Overview
PyPi module | N/A |
git repository | https://bitbucket.org/arrizza-public/test-bm25 |
git command | git clone git@bitbucket.org:arrizza-public/test-bm25.git |
Verification Report | https://arrizza.com/web-ver/test-bm25-report.html |
Version Info |
|
- installation: see https://arrizza.com/setup-common
Summary
This project tests the use of the BM25 ranking function. The intent is to eventually use it to create a search function. The user enters a query and the BM25 ranks the pages of a website (or other scenarios) in order of the most relevant.
It currently is using the python rank_bm25 module. There are several options in that module, this test is currently using BM25L. I have briefly tried other options, for example BM25Plus. That one returns a rank value (low) even if the word is not in the page. I believe that would be confusing to a user since listing any page implies that it contains info relevant to their search query.
Typical output:
./doit
==== doit: starting...
<snip>
15 'shield',
15 'lcd',
9 'tachometer',
6 'adafruit',
6 'sensor',
6 'rpm',
6 'touchscreen',
6 'panel',
5 'basic',
4 'interface',
enter query:
The list of words shows the most common words used after even more common words are excluded. You can change this in the _save_corpus() function:
min_count = 0
max_count = 10 # <- change this to 0 to not see any words.

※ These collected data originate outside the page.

(** ** TasksDialogs *)

(** C9. Whatever [open] is, the confirm dialog and the update drawer are
    rendered exactly when [currentRow] is not null: with a null row the
    view is the create drawer and the import dialog alone, also for
    [open = 'delete']; with a row, the confirm dialog is there and it is
    shown open exactly when [open] is ['delete']. *)
Theorem TasksDialogs_row_guard
  (ctx : TasksContextType) (outer : list TasksContextType) :
  exists view,
    TasksDialogs (ctx :: outer) = Returned view /\
    existsb is_ConfirmDialog view = has_row ctx /\
    existsb is_update_drawer view = has_row ctx /\
    existsb is_open_ConfirmDialog view
      = has_row ctx && open_is (ctx_open ctx) delete /\
    List.length view = (if has_row ctx then 4 else 2).
Proof.
  unfold TasksDialogs, has_row. simpl.
  destruct (ctx_currentRow ctx) as [row |]; simpl;
    eexists; (split; [reflexivity |]); simpl; repeat split.
  destruct (open_is (ctx_open ctx) delete); reflexivity.
Qed.
(** * TexMobject: normalising markup and regrouping rendered glyphs

    A shallow embedding of [manim/mobject/svg/tex_mobject.py]:
    [SingleStringTexMobject] (the string normaliser) and [TexMobject]
    (segmenter, substring assembler, query and colouring layer).

    Python [str] values are lists of code points; the model covers the
    code points below 256, which is the range every literal of the file
    lives in.  Rocq string literals have no escapes, so Python's
    ["\\over"] is written ["\over"] here and Python's ["\\\\"] is
    ["\\"]. *)

From Stdlib Require Import ZArith Ascii String Sorted.
From stdpp Require Import base decidable option list gmap strings.

Local Open Scope nat_scope.

(** ** Python strings *)

Module PyStr.

Abbreviation str := (list ascii).

(** A literal, as a list of code points. *)
Definition py (s : string) : str := list_ascii_of_string s.

(** [str.isspace] on one code point below 256: TAB..CR, FS..US, space,
    NEL and NBSP. *)
Definition isspace (c : ascii) : bool :=
  let n := nat_of_ascii c in
  ((9 <=? n) && (n <=? 13)) || ((28 <=? n) && (n <=? 32))
  || (n =? 133) || (n =? 160).

(** [s.lstrip()], [s.rstrip()], [s.strip()] *)
Fixpoint lstrip (s : str) : str :=
  match s with
  | c :: s' => if isspace c then lstrip s' else s
  | [] => []
  end.

Definition rstrip (s : str) : str := rev (lstrip (rev s)).

Definition strip (s : str) : str := rstrip (lstrip s).

(** [s.count(c)] for a one-character [c] *)
Fixpoint count (c : ascii) (s : str) : nat :=
  match s with
  | [] => 0
  | d :: s' => (if bool_decide (d = c) then 1 else 0) + count c s'
  end.

(** [Some rest] when [s = p + rest] *)
Fixpoint strip_prefix (p s : str) : option str :=
  match p, s with
  | [], _ => Some s
  | _ :: _, [] => None
  | a :: p', b :: s' => if bool_decide (a = b) then strip_prefix p' s' else None
  end.

(** [s.startswith(p)], [s.endswith(p)] *)
Definition startswith (s p : str) : bool :=
  match strip_prefix p s with Some _ => true | None => false end.

Definition endswith (s p : str) : bool := startswith (rev s) (rev p).

(** The leftmost occurrence of [sub] in [s]: what is before it and what
    is after it ([s.partition(sub)] without the middle). *)
Fixpoint find (sub s : str) : option (str * str) :=
  match strip_prefix sub s with
  | Some rest => Some ([], rest)
  | None =>
      match s with
      | [] => None
      | c :: s' =>
          match find sub s' with
          | Some (pre, post) => Some (c :: pre, post)
          | None => None
          end
      end
  end.

(** [sub in s] *)
Definition contains (sub s : str) : bool :=
  match find sub s with Some _ => true | None => false end.

(** [s.split(sep)] for a non-empty [sep]: cut at the leftmost
    occurrence and go on in the rest.  The rest is shorter than [s], so
    [S (length s)] rounds are enough ([split_unfold]). *)
Fixpoint split_fuel (n : nat) (sep s : str) : list str :=
  match n with
  | 0 => [s]
  | S n' =>
      match find sep s with
      | Some (pre, post) => pre :: split_fuel n' sep post
      | None => [s]
      end
  end.

Definition split (s sep : str) : list str := split_fuel (S (length s)) sep s.

(** [s.replace(old, new)] for a non-empty [old]: every occurrence, left
    to right, without overlap. *)
Fixpoint replace_fuel (n : nat) (old new s : str) : str :=
  match n with
  | 0 => s
  | S n' =>
      match find old s with
      | Some (pre, post) => pre ++ new ++ replace_fuel n' old new post
      | None => s
      end
  end.

Definition replace (s old new : str) : str :=
  replace_fuel (S (length s)) old new s.

(** [sep.join(l)] *)
Fixpoint join (sep : str) (l : list str) : str :=
  match l with
  | [] => []
  | [s] => s
  | s :: l' => s ++ sep ++ join sep l'
  end.

(** [str.lower] on one code point below 256: A..Z and the Latin-1
    capitals (all of U+00C0..U+00DE but the multiplication sign). *)
Definition lower_char (c : ascii) : ascii :=
  let n := nat_of_ascii c in
  if ((65 <=? n) && (n <=? 90))
     || ((192 <=? n) && (n <=? 222) && negb (n =? 215))
  then ascii_of_nat (n + 32) else c.

Definition lower (s : str) : str := map lower_char s.

(** [s1 <= s2]: the order of Python strings, code point by code point. *)
Fixpoint str_le (s1 s2 : str) : bool :=
  match s1, s2 with
  | [], _ => true
  | _ :: _, [] => false
  | a :: s1', b :: s2' =>
      let x := nat_of_ascii a in
      let y := nat_of_ascii b in
      if x <? y then true else if y <? x then false else str_le s1' s2'
  end.

End PyStr.

Import PyStr.

(** ** The string normaliser ([SingleStringTexMobject]) *)

Module SingleStringTexMobject.

(** [while num_rights > num_lefts: tex = "{" + tex; num_lefts += 1].
    The loop runs at most [num_rights] times. *)
Fixpoint prepend_lefts (fuel : nat) (tex : str) (num_lefts num_rights : nat)
  : str * nat :=
  match fuel with
  | 0 => (tex, num_lefts)
  | S fuel' =>
      if num_lefts <? num_rights
      then prepend_lefts fuel' (py "{" ++ tex) (num_lefts + 1) num_rights
      else (tex, num_lefts)
  end.

(** [while num_lefts > num_rights: tex = tex + "}"; num_rights += 1] *)
Fixpoint append_rights (fuel : nat) (tex : str) (num_lefts num_rights : nat)
  : str * nat :=
  match fuel with
  | 0 => (tex, num_rights)
  | S fuel' =>
      if num_rights <? num_lefts
      then append_rights fuel' (tex ++ py "}") num_lefts (num_rights + 1)
      else (tex, num_rights)
  end.

Definition remove_stray_braces (tex : str) : str :=
  let num_lefts := count "{" tex in
  let num_rights := count "}" tex in
  let '(tex, num_lefts) := prepend_lefts num_rights tex num_lefts num_rights in
  let '(tex, _) := append_rights num_lefts tex num_lefts num_rights in
  tex.

(** [reduce(op.or_, l)] on a non-empty list of booleans *)
Definition reduce_or (l : list bool) : bool :=
  match l with
  | [] => false
  | b :: l' => fold_left orb l' b
  end.

Definition should_add_filler (tex : str) : bool :=
  reduce_or
    [ bool_decide (tex = py "\over");
      bool_decide (tex = py "\overline");
      bool_decide (tex = py "\sqrt");
      endswith tex (py "_");
      endswith tex (py "^");
      endswith tex (py "dot") ].

(** [len([s for s in tex.split(substr)[1:] if s and s[0] in "(){}[]|.\\"])] *)
Definition opens_delimiter (s : str) : bool :=
  match s with
  | [] => false
  | c :: _ => bool_decide (c ∈ py "(){}[]|.\")
  end.

Definition num_delims (tex substr : str) : nat :=
  length (List.filter opens_delimiter (tail (split tex substr))).

(** One round of [for context in ["array"]: ...] *)
Definition check_context (tex context : str) : str :=
  let begin_in := contains (py "\begin{" ++ context ++ py "}") tex in
  let end_in := contains (py "\end{" ++ context ++ py "}") tex in
  if xorb begin_in end_in then [] else tex.

(** The rewrites of [modify_special_strings] before its last loop. *)
Definition add_filler (tex : str) : str :=
  if should_add_filler tex then tex ++ py "{\quad}" else tex.

Definition replace_substack (tex : str) : str :=
  if bool_decide (tex = py "\substack") then py "\quad" else tex.

Definition replace_empty (tex : str) : str :=
  if bool_decide (tex = []) then py "\quad" else tex.

Definition guard_line_break (tex : str) : str :=
  if startswith tex (py "\\") then replace tex (py "\\") (py "\quad\\") else tex.

Definition balance_left_right (tex : str) : str :=
  let num_lefts := num_delims tex (py "\left") in
  let num_rights := num_delims tex (py "\right") in
  if bool_decide (num_lefts ≠ num_rights)
  then replace (replace tex (py "\left") (py "\big")) (py "\right") (py "\big")
  else tex.

Definition special_rewrites (tex : str) : str :=
  balance_left_right
    (guard_line_break
       (replace_empty (replace_substack (add_filler (remove_stray_braces tex))))).

Definition modify_special_strings (tex : str) : str :=
  fold_left check_context [py "array"] (special_rewrites tex).

Definition get_modified_expression (alignment tex_string : str) : str :=
  let result := alignment ++ py " " ++ tex_string in
  let result := strip result in
  modify_special_strings result.
Lemma insert_sorted_first x l :
  (forall z, In z l -> leb x z = true) -> insert_sorted leb x l = x :: l.
Proof.
  destruct l as [|y l]; simpl; auto.
  intros H. now rewrite (H y (or_introl eq_refl)).
Qed.

Lemma filter_insert_sorted (p : R -> bool) x l :
  StronglySorted (holds leb) l ->
  filter p (insert_sorted leb x l)
  = if p x then insert_sorted leb x (filter p l) else filter p l.
Proof.
  induction 1 as [|y l Hl IH Hy]; simpl.
  - destruct (p x); reflexivity.
  - destruct (leb x y) eqn:E.
    + simpl. destruct (p x); [|reflexivity].
      symmetry. apply insert_sorted_first.
      intros z Hz.
      assert (Hin : In z (y :: l)).
      { change (In z (filter p (y :: l))) in Hz. now apply filter_In in Hz. }
      destruct Hin as [<-|Hin]; [exact E|].
      rewrite Forall_forall in Hy. eapply leb_trans; [exact E|]. now apply Hy.
    + simpl. rewrite IH. destruct (p y), (p x); simpl; try reflexivity.
      now rewrite E.
Qed.

(** Selecting rows commutes with sorting them: the sort is stable. *)
Lemma order_by_filter (p : R -> bool) l :
  filter p (order_by leb l) = order_by leb (filter p l).
Proof.
  induction l as [|x l IH]; simpl; auto.
  rewrite filter_insert_sorted by apply order_by_sorted.
  rewrite IH. destruct (p x); reflexivity.
Qed.

(** In a sorted list, a selection that is closed under "comes no later
    than" and is not empty keeps the head. *)
Lemma hd_error_filter_sorted (p : R -> bool) l s :
  StronglySorted (holds leb) l ->
  (forall a b, p b = true -> leb a b = true -> p a = true) ->
  In s l -> p s = true ->
  hd_error (filter p l) = hd_error l.
Proof.
  intros Hs Hp Hin Hps. destruct Hs as [|h l Hl Hh]; [destruct Hin|].
  simpl. assert (p h = true) as ->; [|reflexivity].
  destruct Hin as [<-|Hin]; [exact Hps|].
  rewrite Forall_forall in Hh. eapply Hp; [exact Hps|]. now apply Hh.
Qed.

(** The head of the sorted rows comes no later than any row. *)
Lemma hd_error_order_by_least l h :
  hd_error (order_by leb l) = Some h ->
  In h l /\ forall x, In x l -> leb h x = true.
Proof.
  intros Hh. pose proof (order_by_sorted l) as Hs.
  destruct (order_by leb l) as [|h' t] eqn:E; [discriminate|].
  injection Hh as ->.
  assert (Hin : forall x, In x l <-> In x (h :: t)).
  { intros x. rewrite <- E. symmetry. apply order_by_In. }
  split; [apply Hin; now left|].
  intros x Hx. apply Hin in Hx. inversion Hs as [|? ? _ Hall]; subst.
  destruct Hx as [<-|Hx].
  - destruct (leb_total h h); assumption.
  - rewrite Forall_forall in Hall. now apply Hall.
Qed.
(** X18: with a limit that is not negative, the sanitized title is the
    fallback [video] or has at most [max_length] characters. *)
Theorem sanitize_title_within_limit :
  forall (title : str) (max_length : Z),
    (0 <= max_length)%Z ->
    sanitize_title lower title max_length = lit "video"
    \/ (Z.of_nat (length (sanitize_title lower title max_length))
        <= max_length)%Z.
Proof.
  intros title max_length Hmax. unfold sanitize_title. fold (trimmed title).
  destruct (Z.ltb_spec max_length (Z.of_nat (length (trimmed title))))
    as [Hlong | Hshort].
  - destruct (rstrip_chars is_joiner (slice_to max_length (trimmed title)))
      as [| c r] eqn:E; [now left | right]. cbn [nonempty]. rewrite <- E.
    pose proof (rstrip_chars_length is_joiner
                  (slice_to max_length (trimmed title))) as H1.
    unfold slice_to in H1 |- *. destruct (Z.leb_spec 0 max_length); [| lia].
    pose proof (firstn_le_length (Z.to_nat max_length) (trimmed title)) as H2.
    lia.
  - destruct (trimmed title) as [| c r]; [now left | right]. exact Hshort.
Qed.

End SanitizeFacts.

Lemma sanitize_title_within_limit_witness :
  sanitize_title ascii_lower (lit "Hello, World -- Part 2!") 11
  = lit "video"
  \/ (Z.of_nat (length (sanitize_title ascii_lower
                          (lit "Hello, World -- Part 2!") 11)) <= 11)%Z.
Proof. apply sanitize_title_within_limit. lia. Defined.
(* ===== verification/_CoqProject ===== *)
-Q . S2P
Prelude.v
DaemonRecord.v
Ids.v
Order.v
Visibility.v
TerminalRetention.v
TerminalRetentionLaws.v
RetentionSpec.v
Ipc.v
Generation.v
CasFile.v
Registry.v
Handoff.v
Admission.v
Fence.v
Workers.v
Rollover.v
Activation.v
Child.v
Allocator.v
Retention.v
Ledger.v
LedgerGc.v
SharedWrite.v
Shard.v
Drain.v
Projection.v
Saves.v
Durable.v
Lifecycle.v
LifecycleLaws.v
Lineage.v
LifecycleSpec.v
Frontmatter.v
IssueDoc.v
MemoryDoc.v
NumberSequence.v
NumberLaws.v
Negotiation.v
Framing.v
Utf8.v
VtSgr.v
VtScreen.v
VtCheckpoint.v
VtScreenLaws.v
VtRoundTrip.v
VtGlyphs.v
VtDecoder.v
VtRetention.v
InputOperations.v
InputOperationLaws.v
TerminalRegistry.v
TerminalJournal.v
TerminalLife.v
TerminalReplay.v
TerminalInput.v
TerminalGeometry.v
TerminalBudget.v
TerminalSnapshot.v
TerminalLaunch.v
GenericTerminal.v
GenericTerminalLaws.v
GenericTerminalLife.v
GenericTerminalSpec.v
TerminalIpc.v
TerminalIpcLaws.v
TerminalIpcSpec.v
DispatchTypes.v
Inbox.v
InboxLaws.v
InboxSpec.v
DispatchRegistry.v
Dispatch.v
DispatchLaws.v
DispatchOps.v
DispatchSpec.v
PeerMessages.v
PeerMessagesSpec.v
Tenants.v
TenantsSpec.v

The full list of "trimmed" words is in out/corpus_trimmed.json. These are the remaining words after the more common words are excluded, see _save_corpus():
if word in ['a', 'i', 'n', 'x', 'c', 'to', 'is', 'of', 'in', 'it', 'on', 'or', 'be', 'if', 'an', 'at',
'as', 'up', 'by', 'so', 'we', 'do', 'no', 'ok', 'ms', 'my', 'pc', 'go', 'vm', 'ai', 'us',
]:
continue
<snip>
Note: I use JetBrain's PyCharm that has a spell checker which works even in JSON files. I used this facility to check for any spelling errors in all of my website pages. There were over 77,000 entries in out/corpus.json but by trimming the more common ones, I got that down to 25,000. Going through these I found and fixed spelling errors and tweaked the code that creates the corpus in _load_corpus() to exclude and adjust the text found in the raw pages:
for word in line.lower().split(" "):
word = word.replace('\\n', '')
word = word.replace('</strong>', '')
word = word.replace('</td>', '')
<snip>
You can also use out/corpus_counts.json to help out with that. It lists all the words in order of their frequency found in all pages. For example, there are around 7800 items found in my website.
Note: since I tend to show code in my README files and outputs, those also show up in the corpus. For example, "1000.013" is one of the items. I have left these in, since it could be possible that a user may want to search for a specific value. With only 77,000 entries in the corpus, the impact on search time is negligible.
How to use
Start the test app with ./doit
and then enter which ever query you want to try.
I use the corpus_counts.json to give me a hint as to which words are rare and most common.
Enter "quit" or ctrl-C to end the app.
enter query: rpm
[0. 2.25970813 0. 0. 2.01871901 1.83296645]
Found 3 pages for: rpm
1] 2.260 https://your_url/page5 <== shows at most 10 pages, in this case only 3 pages were found
2] 2.019 https://your_url/page4
3] 1.833 https://your_url/page3
---
enter query: panel
[0. 0. 2.4512066 0. 2.01871901 1.83296645]
Found 3 pages for: panel
1] 2.451 https://your_url/page6 <== the top most line has the "best" page for the given query
2] 2.019 https://your_url/page4
3] 1.833 https://your_url/page3
---
enter query: arrizza
[0. 0. 0. 0. 0. 0.]
Found 0 pages for: arrizza <== no hits for this query
---
enter query: arduino
[0.59817425 0.57318761 0.4311185 0.40424854 1.04005337 1.67881556]
Found 6 pages for: arduino
1] 1.679 https://your_url/page3 <== this phrase is used in all pages
2] 1.040 https://your_url/page4
3] 0.598 https://your_url/page2
4] 0.573 https://your_url/page5
5] 0.431 https://your_url/page6
6] 0.404 https://your_url/page1
---
enter query: quit <== use "quit" to exit the app
The BM25 rankings for all words found are shown for all pages. In this case there are only 6 pages:
[0.59817425 0.57318761 0.4311185 0.40424854 1.04005337 1.67881556]
The summary shows up to top_n values, see run() function to change that:
top_n = 10
top_scores, num_scores = self._get_top(page_scores, top_n)
Note: multiple words can be used for a query:
enter query: rpm panel
[0. 2.25970813 2.4512066 0. 4.03743801 3.6659329 ]
Found 4 pages for: rpm panel
1] 4.037 https://your_url/page4
2] 3.666 https://your_url/page3
3] 2.451 https://your_url/page6
4] 2.260 https://your_url/page5
For "rpm" page5 is the best hit (see above), for "panel" page6 is the best hit. For the combination page4 is the best hit. You can check this out by opening pages/page4.md and search for these words. That page has both and multiple instances of them.